What are you talkin’ about, old man?” Bran said.

“I’m talkin’ about a wager.” Frank jerked his chin toward Callista. “You’re gonna have a new baby brother or sister any day now. After twelve kids, we decided to let this one’s gender be a surprise. If we get another boy, you–and all twelve of your brothers–work for me until the day you die. No more planning to leave, and no more fighting me. You are my sons. I had you to work around my ranch, not to eat my food, sleep in my beds, and then run off the first chance you get without so much as a thank you.”

Bran’s lips narrowed into a thin line. “And if Mom has a girl?”

“You leave. Every last one of you. Right down to Benjamin. You’ve lost your inheritance, but you’ve gained your freedom. Leave and never come back. Every last penny will go to the girl.”

“No!” Callista yelled, tears streaming down her face. Ronne’s fingers tightened on her shoulders to keep her from leaping out of her chair. “You can’t do that, Frank! You can’t make them slaves and you can’t send them away. They’re your children!”

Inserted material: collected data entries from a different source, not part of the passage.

(** * HyperIT: the pairwise information-theoretic engine, in Rocq

    A shallow embedding of [HyperIT/it.py] (class [HyperIT]) and of the
    estimator helpers it shares with [IT-Hyperscanning/it.py].

    Modelling conventions.
    - Python values that are inspected with [isinstance] (ROI lists,
      channel-name lists, the initialise parameter) are values of [pyval].
    - A numpy array of samples is a nested array [ndarray] over [Q]: every
      finite float64 is a rational, and arithmetic on samples is taken
      exact.  Quantities that pass through a logarithm or a fractional
      power are exact reals ([R]); IEEE infinities and NaN are kept where
      the source can produce them (the Freedman-Diaconis division).
      Arrays with a zero-length axis followed by further axes are outside
      the model.
    - A raised exception is a [Raise e] result; code that mutates the
      object before raising runs in a state monad that keeps the mutated
      object next to the exception.
    - The JIDT calculators behind [jpype] and the JVM are an interface
      ([JIDT]); the engine threads the one calculator handle through all
      pairs, as the source reuses [self.Calc]. *)

From Stdlib Require Import Reals QArith Qround Qreals Psatz Lia ZArith Ascii.
From stdpp Require Import base option list sorting strings pretty.

Set Warnings "-register-all".

Local Open Scope string_scope.
Local Open Scope list_scope.
Local Open Scope nat_scope.

(** ** Exceptions and results *)

Inductive exn : Type :=
  | ValueError (msg : string)
  | IndexError
  | TypeError
  | AttributeError
  | OverflowError
  | UnboundLocalError.

Inductive result (A : Type) : Type :=
  | Ok (a : A)
  | Raise (e : exn).
Arguments Ok {A} a.
Arguments Raise {A} e.

Definition rbind {A B} (m : result A) (k : A -> result B) : result B :=
  match m with
  | Ok a => k a
  | Raise e => Raise e
  end.
(** * BearWatch Node SDK: request execution and retry

    A shallow embedding of the request/retry core of the SDK
    ([src/errors.ts], [src/internal/retry.ts], [src/internal/http-client.ts],
    [src/bearwatch.ts]) together with the properties its specification
    states about it.

    Conventions of the embedding.
    - A JavaScript [number] that the code only uses as an integer (HTTP
      status, attempt index, millisecond delay, retry budget) is a [Z];
      the jitter factor, a fraction, is a [Q].  Where the code computes
      with numbers (the backoff delay, the seconds of a retry hint) each
      operation is followed by the rounding to 53 significant bits that
      a double applies, [Double.nearest].  The exponent of a double is
      not bounded in the embedding: a result of magnitude 2^1024 or
      more is [Infinity] in the code and finite here, and a theorem
      that bounds a delay which could be that large keeps below it by
      a hypothesis.
    - [undefined] / absent optional fields are [None].
    - An [async] function is a state transformer over a world [W] that
      ends in a completion: a returned value or a thrown value.
    - Platform functions whose result the code only inspects
      ([JSON.parse], [new Date(s)], [Math.random], [fetch], ...) are the
      operations of a class [Runtime]; the definitions and theorems hold
      for every instance of it.
    - [String(v)] and the conversion that [new Error(message)] applies
      are computed on the value; they throw a [TypeError] for an object
      that has a key [toString] of its own, which cannot be called. *)

From Stdlib Require Import ZArith QArith Qround Qpower Bool List String Ascii Lia.
From Stdlib Require Import Decimal DecimalString DecimalPos.
Import ListNotations.

#[local] Open Scope string_scope.
#[local] Open Scope Z_scope.

(** ** JavaScript values *)

#[local] Set Warnings "-register-all".

(** The values [JSON.parse] can produce, plus [undefined], which a
    property read yields for a missing key.  An object lists its own
    enumerable keys; a key occurs at most once (as [JSON.parse] builds
    them), so the first binding is the property's value. *)
Inductive JSValue : Type :=
| JUndefined
| JNull
| JBool (b : bool)
| JNumber (q : Q)
| JString (s : string)
| JArray (items : list JSValue)
| JObject (fields : list (string * JSValue)).

Fixpoint assoc_get (k : string) (fields : list (string * JSValue)) : JSValue :=
  match fields with
  | [] => JUndefined
  | (k', v) :: rest => if String.eqb k k' then v else assoc_get k rest
  end.

(** [v.k] for a value [v] that is neither [null] nor [undefined].  The
    keys read by the SDK ([error], [code], [message], [success], [data])
    are not properties of any built-in prototype, so only objects can
    answer with something else than [undefined]. *)
Definition js_get (v : JSValue) (k : string) : JSValue :=
  match v with
  | JObject fields => assoc_get k fields
  | _ => JUndefined
  end.

Definition js_nullish (v : JSValue) : bool :=
  match v with
  | JUndefined | JNull => true
  | _ => false
  end.

(** [v?.k] *)
Definition js_get_opt (v : JSValue) (k : string) : JSValue :=
  if js_nullish v then JUndefined else js_get v k.

(** Truthiness, as tested by [x ? a : b], [!x] and [x && y]. *)
Definition js_truthy (v : JSValue) : bool :=
  match v with
  | JUndefined | JNull => false
  | JBool b => b
  | JNumber q => negb (Qeq_bool q 0)
  | JString s => negb (String.eqb s "")
  | JArray _ | JObject _ => true
  end.

(** Template-literal rendering of an integral number. *)
Definition string_of_Z (z : Z) : string := NilZero.string_of_int (Z.to_int z).

(** [s.includes(sub)] *)
Fixpoint includes (s sub : string) : bool :=
  if String.prefix sub s then true
  else match s with
       | EmptyString => false
       | String _ rest => includes rest sub
       end.

(** ** Numbers

    The values of the type [number] are the IEEE 754 doubles.  A finite
    double is a rational with a significand of at most 53 bits, and the
    result of an arithmetic operation is the double nearest to the exact
    result, a tie going to the even significand. *)
Module Double.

“I can do whatever I want, woman!”

“And what about Mom?” Bran said. “What happens to her?”

Frank snarled. “She can do whatever she wants. But the girl will stay with me. And I will raise her however I see fit.”

Color drained from Callista’s face, and Bran’s eyes darted to her. Then to his brothers.

The room was silent, aside from Callista’s sobs. “Please, don’t do this, Frank.”

“You made me do it!” Frank bellowed. “All of you! This is your fault! You fought me. You thought you could win. But I’ll have the last laugh here.”

Their father smirked up at Bran. “What will it be, boy? You man enough to decide the fate of your entire family?”